### YOUR INSTRUCTIONS
Within the material below, filter for lines that hold the word "eapply".
--- GIVEN DATA Enclosed Below ---
Lemma scanstring_advances n : forall s, List.length s <= n ->
  forall start pos acc, Json.advances s (Json.scanstring start pos s acc).
Proof.
  induction n as [|n IH]; intros s Hn start pos acc.
  - destruct s; [exact I|cbn in Hn; lia].
  - destruct s as [|c r]; [exact I|].
    cbn [Json.scanstring].
    destruct (c =? 34)%N; [cbn; lia|].
    destruct (c =? 92)%N.
    + destruct r as [|e r1]; [exact I|].
      destruct (e =? 117)%N.
      * destruct r1 as [|a1 [|a2 [|a3 [|a4 [|x r5]]]]]; try exact I.
        destruct (Json.hex4 a1 a2 a3 a4) as [hi|]; [|exact I].
        assert (Hrec : forall p acc', Json.advances (c :: e :: a1 :: a2 :: a3 :: a4 :: x :: r5)
                   (Json.scanstring start p (x :: r5) acc')).
        { intros p acc'. eapply advances_longer; [apply IH; cbn in Hn |- *; lia|cbn; lia]. }
        destruct (Json.is_high_surrogate hi); [|apply Hrec].
        destruct (Json.second_escape (x :: r5)) as [[[lo|] rest]|] eqn:E; try apply Hrec; try exact I.
        destruct (Json.is_low_surrogate lo); [|apply Hrec].
        destruct (second_escape_length _ E) as (b1 & b2 & b3 & b4 & b5 & b6 & Heq).
        inversion Heq; subst.
        eapply advances_longer; [apply IH; cbn in Hn |- *; lia|cbn; lia].
      * destruct (Json.simple_escape e); [|exact I].
        eapply advances_longer; [apply IH; cbn in Hn |- *; lia|cbn; lia].
    + destruct (c <=? 31)%N; [exact I|].
      eapply advances_longer; [apply IH; cbn in Hn |- *; lia|cbn; lia].
Qed.

Lemma span_digits_length s :
  List.length (snd (Json.span_digits s)) <= List.length s.
Proof.
  induction s as [|c s IH]; cbn [Json.span_digits]; [cbn; lia|].
  destruct (Json.is_digit c); [|cbn; lia].
  destruct (Json.span_digits s) as [d r]. cbn in *. lia.
Qed.

Lemma int_part_length s ds r :
  Json.int_part s = Some (ds, r) -> List.length r < List.length s.
Proof.
  unfold Json.int_part. destruct s as [|c s]; [discriminate|].
  destruct (c =? 48)%N; [intros H; inversion H; subst; cbn; lia|].
  destruct (Json.is_digit c); [|discriminate].
  pose proof (span_digits_length s) as Hs.
  destruct (Json.span_digits s) as [d r']. intros H; inversion H; subst.
  cbn in *. lia.
Qed.

Lemma frac_part_length s :
  List.length (snd (Json.frac_part s)) <= List.length s.
Proof.
  unfold Json.frac_part. destruct s as [|c s]; [cbn; lia|].
  destruct (c =? 46)%N; [|cbn; lia].
  pose proof (span_digits_length s) as Hs.
  destruct (Json.span_digits s) as [[|d ds] r]; cbn in *; lia.
Qed.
--- End of Enclosed GIVEN DATA ---
### PROBLEM SOLUTION
        { intros p acc'. eapply advances_longer; [apply IH; cbn in Hn |- *; lia|cbn; lia]. }
        eapply advances_longer; [apply IH; cbn in Hn |- *; lia|cbn; lia].
        eapply advances_longer; [apply IH; cbn in Hn |- *; lia|cbn; lia].
      eapply advances_longer; [apply IH; cbn in Hn |- *; lia|cbn; lia].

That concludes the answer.